В воздухе мирно летят журавли.
Память о долгой зиме и холодной
Только в оврагах осталась вдали.
Колька намалевал, как дюндик Малининский, тайком от голодных учеников, наспех в уборной пожирает большой белый каравай.
Дюндик и сын мельника напирали, что надо назвать журнал «Юность». И, мол, красиво это и по существу. Не старики ведь! Им потакал Митрохин.
Девочки пошептались, и Настя сказала:
— Вот невидаль! Юность — это у всех, кто еще не взрослый. И у барина была такая пора в жизни и у благочинного. А дед Лукьян? Мы его стариком привыкли видеть, но и он был мальчишкой. Только жил совсем иначе, чем барин. И юность была, да не та. А у нас и совсем по-другому. Вы не смейтесь, а мы с Асей и с Полей договорились: назвать надо «Красная молодежь».
Так и решили.
Но не успела Ася переписать журнал набело, все в классе пошло прахом.
Кто занес эту проклятую испанку? Ни у кого и в голове не было. Вновь запахло можжевельником на размякшей предвесенней дороге, и на колокольне каждый день стал уныло звонить щербатый похоронный колокол: бом… бом… бом!

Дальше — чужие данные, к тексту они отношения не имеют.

(** The freed block [a] goes between [q] and [l2]. *)
Lemma free_insert_spec q qs a sz l1 l2 fl u1 u2 s :
  (heap_head, 0) :: fl = l1 ++ (q, qs) :: l2 -> heap_ok s fl (u1 ++ (a, sz) :: u2) ->
  wp (free_insert q a sz) (fun _ s' => exists fl', (heap_head, 0) :: fl' = l1 ++ attach (q, qs) (join (a, sz) l2) /\
    lseg (sf_hdr s') ((heap_head, 0) :: fl') NULL /\
    Forall (fun b => sf_hdr s' !! b.1 = Some (Header MAGIC b.2)) (u1 ++ u2) /\
    sf_used s' = total_sizes (u1 ++ u2)) s.
Proof.
  intros Hfl [Hl Hm Hu Hg]. set (us := u1 ++ (a, sz) :: u2) in *.
  assert ((a, sz) ∈ us) as Hau by set_solver.
  pose proof (free_NoDup q qs a sz l1 l2 fl us Hfl Hg Hau) as Hn.
  destruct (walk_tail (q, qs) l1 l2 fl Hfl) as (Hsub & Hq & Hex).
  pose proof (g_inside _ _ _ _ Hg) as [Hif Hiu]%Forall_app.
  assert (Forall (inside heap_start heap_end) ((a, sz) :: l2)) as Hi2.
  { rewrite Forall_forall in Hif, Hiu. constructor; [auto|]. apply Forall_forall. auto. }
  assert (q ∉ us.*1) as Hqu.
  { apply (free_not_used fl us (q, qs) Hg). destruct Hq as [->|Hq]; [left|by right]. }
  assert (forall m' : gmap Z header, (forall x, x <> a -> x <> q -> m' !! x = sf_hdr s !! x) ->
    Forall (fun b : block => m' !! b.1 = Some (Header MAGIC b.2)) (u1 ++ u2)) as Hfr.
  { intros m' Hm'. eapply used_frame; [exact Hm|exact (g_used _ _ _ _ Hg)|exact Hiu|exact Hqu|exact Hm']. }
  assert (u32 (sf_used s - sz) = total_sizes (u1 ++ u2)) as Hus.
  { pose proof (used_bound _ _ (geometry_release _ _ _ _ _ _ Hg)) as Hb.
    rewrite Hu. unfold us. rewrite <- Permutation_middle. simpl.
    rewrite u32_id by (unfold in_u32; lia). lia. }
  rewrite Hfl in Hl. pose proof (lseg_link _ _ _ _ _ _ _ _ Hn Hl) as Hlk.
  pose proof Hl as (_ & Hqh & _)%lseg_app.
  assert (sf_hdr s !! a = Some (Header MAGIC sz)) as Hah.
  { rewrite Forall_forall in Hm. exact (Hm _ Hau). }
  assert (q <> a) as Hqa by (intros ->; apply Hqu, list_elem_of_fmap; by exists (a, sz)).
  destruct (Hex (join (a, sz) l2)) as [fl' Hfl'].
  unfold free_insert. wp_step. eapply wp_hdr_get; [exact Hqh|]. cbn [h_next].
  wp_step. eapply wp_hdr_upd; [exact Hah|].
  wp_step. eapply wp_hdr_upd; [simpl; rewrite lookup_insert_ne by done; exact Hqh|].
  rewrite (app_cons_assoc l1) in Hlk, Hn.
  eapply (merge_next_step _ a sz (l1 ++ [(q, qs)]) l2); [exact Hn|exact Hlk|exact Hi2|].
  intros xs l2' m Hj Hn' Hl' Hm' Hxs. rewrite Hj in Hfl'. rewrite <- app_cons_assoc in Hl', Hn'.
  assert (forall x, x <> a -> x <> q -> m !! x = sf_hdr s !! x) as Hmx.
  { intros x H1 H2. rewrite Hm' by done. simpl. by rewrite !lookup_insert_ne. }
  pose proof Hl' as (_ & Hq' & Ha' & _)%lseg_app.
  eapply wp_mono; [apply (merge_prev_step q qs a xs sz l1 l2' fl'); try done|].
  - destruct Hq as [[= -> ->]|Hq]; [by left|right]. rewrite Forall_forall in Hif. auto.
  - intros [] s' (Hls & Hfs & Hus'). exists fl'. rewrite Hj. split_and!; [done|done| |].
    + apply Hfr. intros x H1 H2. rewrite Hfs by done. by apply Hmx.
    + rewrite Hus'. exact Hus.
Qed.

Раньше других слег Игнатий Петрович Голощапов. Ездил он в Сухиничи, получил для бесплатных школьных завтраков два мешка овсянки и бочонок повидла. А по пути сделал остановку в Колодезях: взял на бывшей бойне фон Шлиппе коровьи хвосты.

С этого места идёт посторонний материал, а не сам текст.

(** The search rounds a size up to the start of the class it looks at first. *)
Lemma MAPPING_SEARCH_spec r : 8 <= r <= MAX_REQUEST -> r mod 8 = 0 ->
  exists c r', MAPPING_SEARCH r = (r', c.1, c.2) /\
    r <= r' < MAX_BLOCK /\ r' mod 8 = 0 /\ c = MAPPING_INSERT r' /\ class_low c = r' /\ r' <= r + r / 32.
Proof.
  unfold MAX_REQUEST. intros Hr Hm. unfold MAPPING_SEARCH, SMALL_BLOCK, MAX_LOG2_SLI, FLI_OFFSET.
  assert (HMB : MAX_BLOCK = 2 ^ 19) by done.
  destruct (Z.ltb_spec r 128).
  - exists (0, r / 4), r. change (128 / MAX_SLI) with 4. split; [done|]. split; [lia|]. split; [done|].
    unfold MAPPING_INSERT, SMALL_BLOCK, class_low. destruct (Z.ltb_spec r 128); [|lia].
    change (128 / MAX_SLI) with 4. split; [done|]. simpl.
    pose proof (Z.div_mod r 8). pose proof (Z.div_mod r 4). pose proof (Z.mod_pos_bound r 4).
    pose proof (Z.div_pos r 32). lia.
  - rewrite (ms_bit_log2 r) by lia. cbv zeta. set (L := Z.log2 r).
    assert (H7 : 7 <= L) by (apply (Z.log2_le_mono 128); lia).
    assert (H19 : L < 19) by (apply Z.log2_lt_pow2; lia).
    pose proof (Z.log2_spec r ltac:(lia)) as Hs. fold L in Hs. rewrite <- Z.add_1_r in Hs.
    set (e := L - 5). assert (He : 0 < 2 ^ e) by (apply Z.pow_pos_nonneg; lia).
    assert (HL : 2 ^ L = 32 * 2 ^ e).
    { replace L with (5 + e) by lia. rewrite Z.pow_add_r by lia. done. }
    rewrite (Z.pow_add_r 2 L 1) in Hs by lia. change (2 ^ 1) with 2 in Hs.
    rewrite Z.shiftl_1_l. set (r1 := r + (2 ^ e - 1)).
    assert (Hr1 : r1 < 2 ^ 19).
    { assert (L = 18 \/ L <= 17) as [HL18|HL17] by lia.
      - subst r1 e. rewrite HL18 in *. change (2 ^ (18 - 5)) with (2 ^ 13). lia.
      - assert (2 ^ L <= 2 ^ 17) by (apply Z.pow_le_mono_r; lia). lia. }
    rewrite u32_id by (subst r1; unfold in_u32; lia).
    rewrite land_lnot32 by (subst r1; lia).
    replace (Z.land r1 (Z.lnot (2 ^ e - 1))) with (r1 / 2 ^ e * 2 ^ e) by (symmetry; apply div_mul_step; lia).
    pose proof (round_class r L e H7 eq_refl Hs HL) as (Hrd & Hc1 & Hc2). fold r1 in Hrd, Hc1, Hc2.
    set (r' := r1 / 2 ^ e * 2 ^ e) in *.
    exists (MAPPING_INSERT r'), r'.
    assert (Hr'b : 128 <= r' <= r1) by (pose proof (Z.mod_pos_bound r1 (2 ^ e)); subst r1; lia).
    rewrite ms_bit_log2 by (subst r1; lia).
    rewrite (MAPPING_INSERT_big r') by lia. simpl fst. simpl snd.
    assert (H8 : r' mod 8 = 0).
    { assert (e = 2 \/ 3 <= e) as [He2|He3] by lia.
      - subst r' r1. rewrite He2 in *. change (2 ^ 2) with 4 in *.
        pose proof (Z.div_mod r 8). pose proof (Z.div_mod (r + (4 - 1)) 4). pose proof (Z.mod_pos_bound (r + (4 - 1)) 4).
        replace ((r + (4 - 1)) / 4 * 4) with r by lia. done.
      - subst r'. replace (2 ^ e) with (2 ^ (e - 3) * 8) at 2 by (rewrite <- (Z.pow_add_r 2 _ 3) by lia; f_equal; lia).
        rewrite Z.mul_assoc. apply Z.mod_mul. lia. }
    assert (Hlq : Z.log2 r1 = Z.log2 r' /\ r1 / 2 ^ (Z.log2 r' - 5) = r' / 2 ^ (Z.log2 r' - 5) /\
                  r' = r' / 2 ^ (Z.log2 r' - 5) * 2 ^ (Z.log2 r' - 5)).
    { destruct Hc2 as [[Hlt Hlt']|[Heq Hlt]].
      - rewrite (Z.log2_unique r1 L), (Z.log2_unique r' L) by (rewrite ?Z.pow_succ_r by lia; lia).
        split; [done|]. fold e. subst r'. rewrite Z.div_mul by lia. done.
      - assert (H2L : 2 ^ (L + 1) = 2 ^ L * 2) by (rewrite Z.pow_add_r by lia; lia).
        assert (Hd : 2 ^ (L + 1 - 5) = 2 * 2 ^ e).
        { replace (L + 1 - 5) with (1 + e) by lia. rewrite Z.pow_add_r by lia. done. }
        rewrite (Z.log2_unique r1 (L + 1)), (Z.log2_unique r' (L + 1)) by (rewrite ?Z.pow_succ_r, ?H2L by lia; lia).
        rewrite Hd. split; [done|].
        assert (Hq1 : r1 / (2 * 2 ^ e) = 32) by (symmetry; apply (Z.div_unique _ _ _ (r1 - 64 * 2 ^ e)); lia).
        assert (Hq2 : r' / (2 * 2 ^ e) = 32) by (symmetry; apply (Z.div_unique _ _ _ 0); lia).
        rewrite Hq1, Hq2. lia. }
    destruct Hlq as (Hlog & Hq & Hlow). rewrite Hlog.
    assert (H7' : 7 <= Z.log2 r') by (apply (Z.log2_le_mono 128); lia).
    rewrite Z.shiftr_div_pow2, Hq by lia. split; [done|]. split; [lia|]. split; [done|]. split; [done|].
    unfold class_low. simpl fst. simpl snd. destruct (Z.eqb_spec (Z.log2 r' - 6) 0); [lia|].
    replace (Z.log2 r' - 6 + 1) with (Z.log2 r' - 5) by lia. split; [lia|].
    assert (2 ^ e <= r / 32) by (apply Z.div_le_lower_bound; lia). subst r1. lia.
Qed.

(** Good fit: the classes from the one that is searched first hold exactly the sizes
    that are large enough. *)
Lemma class_good_fit r' s : 0 <= s < MAX_BLOCK -> 0 <= r' < MAX_BLOCK ->
  class_low (MAPPING_INSERT r') = r' ->
  (cls_le (MAPPING_INSERT r') (MAPPING_INSERT s) <-> r' <= s).
Proof.
  intros Hs Hr Hlow. split.
  - intros Hc. destruct (Z_le_dec r' s) as [|Hlt]; [done|].
    assert (Heq : MAPPING_INSERT r' = MAPPING_INSERT s).
    { apply cls_le_antisym; [done|]. apply MAPPING_INSERT_mono; lia. }
    destruct (MAPPING_INSERT_spec s Hs) as (_ & Hl & _). rewrite <- Heq in Hl. lia.
  - intros. apply MAPPING_INSERT_mono; lia.
Qed.
(* ===== verification/TlsfLists.v ===== *)
(** * Free lists of the segregated fit heap

    The matrix of doubly linked lists and the two levels of bitmaps represent a function
    from classes to sequences of blocks; insertion and extraction implement the operations
    on the sequences and touch nothing but list links. *)

From S2P Require Import Prelude.
From S2P Require Import Kernel.
From S2P Require Import Tlsf.
From S2P Require Import TlsfMap.
From Stdlib Require Import ZArith Lia.
From stdpp Require Import base numbers gmap list functions sorting.
Local Open Scope Z_scope.

(** ** Bits of a word *)

Lemma shift_bit n j : 0 <= n < 32 -> 0 <= j -> Z.testbit (Z.shiftl 1 (Z.land n 0x1f)) j = bool_decide (j = n).
Proof.
  intros Hn Hj. change 0x1f with (Z.ones 5). rewrite Z.land_ones, Z.mod_small, Z.shiftl_1_l by lia.
  rewrite Z.pow2_bits_eqb by lia. case_bool_decide; destruct (Z.eqb_spec n j); lia || done.
Qed.

Lemma set_bit_testbit n w j : 0 <= n < 32 -> 0 <= j ->
  Z.testbit (set_bit n w) j = Z.testbit w j || bool_decide (j = n).
Proof. intros. unfold set_bit. by rewrite Z.lor_spec, shift_bit. Qed.

Lemma clear_bit_testbit n w j : 0 <= n < 32 -> 0 <= j -> 0 <= w < 2 ^ 32 ->
  Z.testbit (clear_bit n w) j = Z.testbit w j && negb (bool_decide (j = n)).
Proof.
  intros. unfold clear_bit. fold (lnot32 (Z.shiftl 1 (Z.land n 0x1f))).
  rewrite land_lnot32, Z.land_spec, Z.lnot_spec, shift_bit by lia. done.
Qed.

Хотел отведать, что за суп из этих тощих хвостов, да не успел: разморило его, раскинуло пластом. И стал он бороться со смертью.

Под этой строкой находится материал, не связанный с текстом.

(* ===== verification/TlsfProofs.v ===== *)
(** * Correctness of the segregated fit heap

    The row of physical blocks and the free lists describe the same heap: an allocation
    takes a block of the lowest class that surely fits and gives back the rest, a release
    merges the block with its free neighbours, and every access stays inside the pool. *)

From S2P Require Import Prelude.
From S2P Require Import Kernel.
From S2P Require Import Tlsf.
From S2P Require Import TlsfMap.
From S2P Require Import TlsfLists.
From Stdlib Require Import ZArith Lia.
From stdpp Require Import base numbers gmap list functions sorting.
Local Open Scope Z_scope.

(** ** The size word of a header *)

Definition flags (fr pf : bool) : Z := Z.b2z fr + 2 * Z.b2z pf.
Definition tag (sz : Z) (fr pf : bool) : Z := sz + flags fr pf.

(** Sizes of blocks *)
Definition size_ok (sz : Z) : Prop := 0 <= sz < 2 ^ 32 /\ sz mod 8 = 0.

Lemma size_low_bits sz c : sz mod 8 = 0 -> 0 <= c < 8 -> Z.land sz c = 0.
Proof.
  intros Hm Hc. apply Z.bits_inj'. intros n Hn. rewrite Z.land_spec, Z.bits_0.
  destruct (Z_lt_dec n 3) as [Hlt|Hge].
  - assert (Hz : Z.testbit sz n = false).
    { rewrite <- (Z.mod_pow2_bits_low sz 3 n) by lia. change (2 ^ 3) with 8. rewrite Hm. apply Z.bits_0. }
    by rewrite Hz.
  - rewrite (bits_above c 3 n) by lia. apply andb_false_r.
Qed.

Lemma lor_add sz c : sz mod 8 = 0 -> 0 <= c < 8 -> Z.lor sz c = sz + c.
Proof. intros. symmetry. apply Z.add_nocarry_lor. by apply size_low_bits. Qed.

Lemma flags_range fr pf : 0 <= flags fr pf < 4.
Proof. destruct fr, pf; unfold flags; simpl; lia. Qed.

Lemma tag_lor sz fr pf : sz mod 8 = 0 -> tag sz fr pf = Z.lor sz (flags fr pf).
Proof. intros. pose proof (flags_range fr pf). rewrite lor_add by lia. done. Qed.

Lemma land_keep sz c : size_ok sz -> 0 <= c < 8 -> Z.land sz (lnot32 c) = sz.
Proof.
  intros [Hr Hm] Hc. rewrite land_lnot32 by done. rewrite <- Z.ldiff_land.
  pose proof (Z.lor_ldiff_and sz c) as H. rewrite size_low_bits, Z.lor_0_r in H by done. done.
Qed.

Section Tag.
Context (sz : Z) (fr pf : bool) (Hsz : size_ok sz).

Lemma size_of_tag : size_of (tag sz fr pf) = sz.
Proof.
  unfold size_of. change BLOCK_SIZE with (lnot32 3). rewrite tag_lor, Z.land_lor_distr_l by apply Hsz.
  rewrite land_keep by (done || lia). by destruct fr, pf; rewrite Z.lor_0_r.
Qed.

Lemma tag_land c : 0 <= c < 8 -> Z.land (tag sz fr pf) c = Z.land (flags fr pf) c.
Proof.
  intros. rewrite tag_lor, Z.land_lor_distr_l, size_low_bits by (apply Hsz || done). apply Z.lor_0_l.
Qed.

Lemma tag_is_free : (Z.land (tag sz fr pf) FREE_BLOCK =? 0) = negb fr.
Proof. rewrite tag_land by (unfold FREE_BLOCK; lia). by destruct fr, pf. Qed.

Lemma tag_prev_free : (Z.land (tag sz fr pf) PREV_FREE =? 0) = negb pf.
Proof. rewrite tag_land by (unfold PREV_FREE; lia). by destruct fr, pf. Qed.

Lemma tag_set_free : Z.lor (tag sz fr pf) FREE_BLOCK = tag sz true pf.
Proof. rewrite !tag_lor, <- Z.lor_assoc by apply Hsz. f_equal. by destruct fr, pf. Qed.

Lemma tag_set_prev_free : Z.lor (tag sz fr pf) PREV_FREE = tag sz fr true.
Proof. rewrite !tag_lor, <- Z.lor_assoc by apply Hsz. f_equal. by destruct fr, pf. Qed.

Lemma tag_clear_free : Z.land (tag sz fr pf) (lnot32 FREE_BLOCK) = tag sz false pf.
Proof.
  rewrite !tag_lor, Z.land_lor_distr_l, land_keep by (apply Hsz || done). f_equal. by destruct fr, pf.
Qed.

Lemma tag_clear_prev_free : Z.land (tag sz fr pf) (lnot32 PREV_FREE) = tag sz fr false.
Proof.
  rewrite !tag_lor, Z.land_lor_distr_l, land_keep by (apply Hsz || done). f_equal. by destruct fr, pf.
Qed.

(** A used block of another size keeps the state of the block before. *)
Lemma tag_resize n : size_ok n -> Z.lor n (Z.land (tag sz fr pf) PREV_STATE) = tag n false pf.
Proof.
  intros Hn. rewrite tag_land by (unfold PREV_STATE; lia). rewrite tag_lor by apply Hn. f_equal. by destruct fr, pf.
Qed.

End Tag.

Lemma tag_new_free n : size_ok n -> Z.lor (Z.lor n FREE_BLOCK) PREV_USED = tag n true false.
Proof. intros Hn. rewrite Z.lor_0_r, tag_lor by apply Hn. done. Qed.

Lemma tag_grow sz fr pf n : tag sz fr pf + (n + BHDR_OVERHEAD) = tag (sz + 8 + n) fr pf.
Proof. unfold tag. change BHDR_OVERHEAD with 8. lia. Qed.

(** ** The row of physical blocks *)

(** A block: its size and whether it is free. *)
Abbreviation pblk := (Z * bool)%type.

Definition blk_ok (p : pblk) : Prop := 8 <= p.1 /\ p.1 mod 8 = 0.

(** Bytes of a row of blocks with their headers. *)
Fixpoint span (bs : list pblk) : Z :=
  match bs with [] => 0 | (sz, _) :: bs => 8 + sz + span bs end.

(** The header at [a] of a block behind one that starts at [pa] and is free when [pf]. *)
Definition hdr (m : gmap Z Z) (a sz : Z) (fr pf : bool) (pa : Z) : Prop :=
  m !! a_size a = Some (tag sz fr pf) /\ (pf = true -> m !! a_prev_hdr a = Some pa).

(** A row of blocks from [a] to [a'] without free neighbours; [pf] and [pa] describe the
    block before, [pf'] and [pa'] the last one. *)
Fixpoint seg (m : gmap Z Z) (a : Z) (pf : bool) (pa : Z) (bs : list pblk) (a' : Z) (pf' : bool) (pa' : Z) : Prop :=
  match bs with
  | [] => a' = a /\ pf' = pf /\ pa' = pa
  | (sz, fr) :: bs => hdr m a sz fr pf pa /\ blk_ok (sz, fr) /\ pf && fr = false /\
                      seg m (a + 8 + sz) fr a bs a' pf' pa'
  end.

(** A row of blocks up to the sentinel, whose size is zero. *)
Definition chain (m : gmap Z Z) (a : Z) (pf : bool) (pa : Z) (bs : list pblk) : Prop :=
  exists a' pf' pa', seg m a pf pa bs a' pf' pa' /\ hdr m a' 0 false pf' pa'.

(** Addresses of the headers, the sentinel's included. *)
Fixpoint heads (a : Z) (bs : list pblk) : list Z :=
  a :: match bs with [] => [] | (sz, _) :: bs => heads (a + 8 + sz) bs end.

(** Free blocks with their addresses. *)
Fixpoint frees (a : Z) (bs : list pblk) : list (Z * Z) :=
  match bs with
  | [] => []
  | (sz, fr) :: bs => (if fr then [(a, sz)] else []) ++ frees (a + 8 + sz) bs
  end.

Lemma span_app l1 l2 : span (l1 ++ l2) = span l1 + span l2.
Proof. induction l1 as [|[sz fr] l1 IH]; simpl; lia. Qed.

Lemma span_nonneg l : Forall blk_ok l -> 0 <= span l.
Proof. induction 1 as [|[sz fr] l [Hsz _] _ IH]; simpl in *; lia. Qed.

Lemma frees_app a l1 l2 : frees a (l1 ++ l2) = frees a l1 ++ frees (a + span l1) l2.
Proof.
  revert a. induction l1 as [|[sz fr] l1 IH]; intros a; simpl; [f_equal; lia|].
  rewrite IH, app_assoc. do 2 f_equal. lia.
Qed.

Lemma seg_app m a pf pa l1 l2 a' pf' pa' :
  seg m a pf pa (l1 ++ l2) a' pf' pa' <->
  exists pf1 pa1, seg m a pf pa l1 (a + span l1) pf1 pa1 /\ seg m (a + span l1) pf1 pa1 l2 a' pf' pa'.
Proof.
  revert a pf pa. induction l1 as [|[sz fr] l1 IH]; intros a pf pa; simpl.
  - rewrite Z.add_0_r. split.
    + intros H. exists pf, pa. done.
    + intros (pf1 & pa1 & (_ & -> & ->) & H). done.
  - rewrite IH. replace (a + 8 + sz + span l1) with (a + (8 + sz + span l1)) by lia.
    split; [intros (?&?&?&pf1&pa1&?&?); exists pf1, pa1; tauto|intros (pf1&pa1&?&?)].
    split_and!; try tauto. exists pf1, pa1. tauto.
Qed.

Увела к себе больного дядю Сашу бесшабашная Аниска. Попоила три дня мятным отваром своего любезного и свалилась на лавку, неподалеку от него.
Почти без дыхания пролежала семь дней Клавдия Алексеевна и теперь двигалась по просторному дому с еловой палкой: что-то повредила у нее в ногах злая болезнь.
Софья Феликсовна забрызгала полы и парты карболкой и навесила на школьной двери большой замок. Видели ее то в селе, то в деревне по соседству. Появлялась она то в одной хате, то в другой и говорила с больным сквозь марлевую тряпку, которая закрывала ей рот и нос. И всем ребятам велела она жечь дома можжевельник, на улицу зря не выбегать, перед сном запихивать в нос ненадолго дольку лука или чеснока: лекарств в больнице не было.
Но Димке не пришлось сидеть дома: тяжело слег дед Лукьян. Вместе с Колькой отпаивал он деда липовым отваром, менял на нем мокрые рубахи.
Девять дней и ночей провели друзья у изголовья Лукьяна Ладушкина: жгли можжевельник, палили лучину. И когда затихал дед, напеременку читали романы слепого Жюля Верна и хоть на миг уносились мечтой к далеким планетам и совершали неближний рейс в подводное царство.
Но пришел на порог благочинный, начадил по всей хате кадилом, привычно сунул деду в иссохшие, почти неживые руки тонкую восковую свечку и забормотал молитву. С этим и отошел Лукьян Анисимович в тот страшный и загадочный мир, «где несть болезни, печали, воздыхания, но жизнь бесконечная».
Раскопали ребята заступом мерзлую землю рядом с могилой деда Семена, сколотили домовину из сосновых горбылей. И вырос на кладбище маленький холмик, едва прикрытый мокрым, грязным снежком.
— Не могу! Убегу! — Колька глядел на Димку стеклянными глазами, стиснув виски ладонями.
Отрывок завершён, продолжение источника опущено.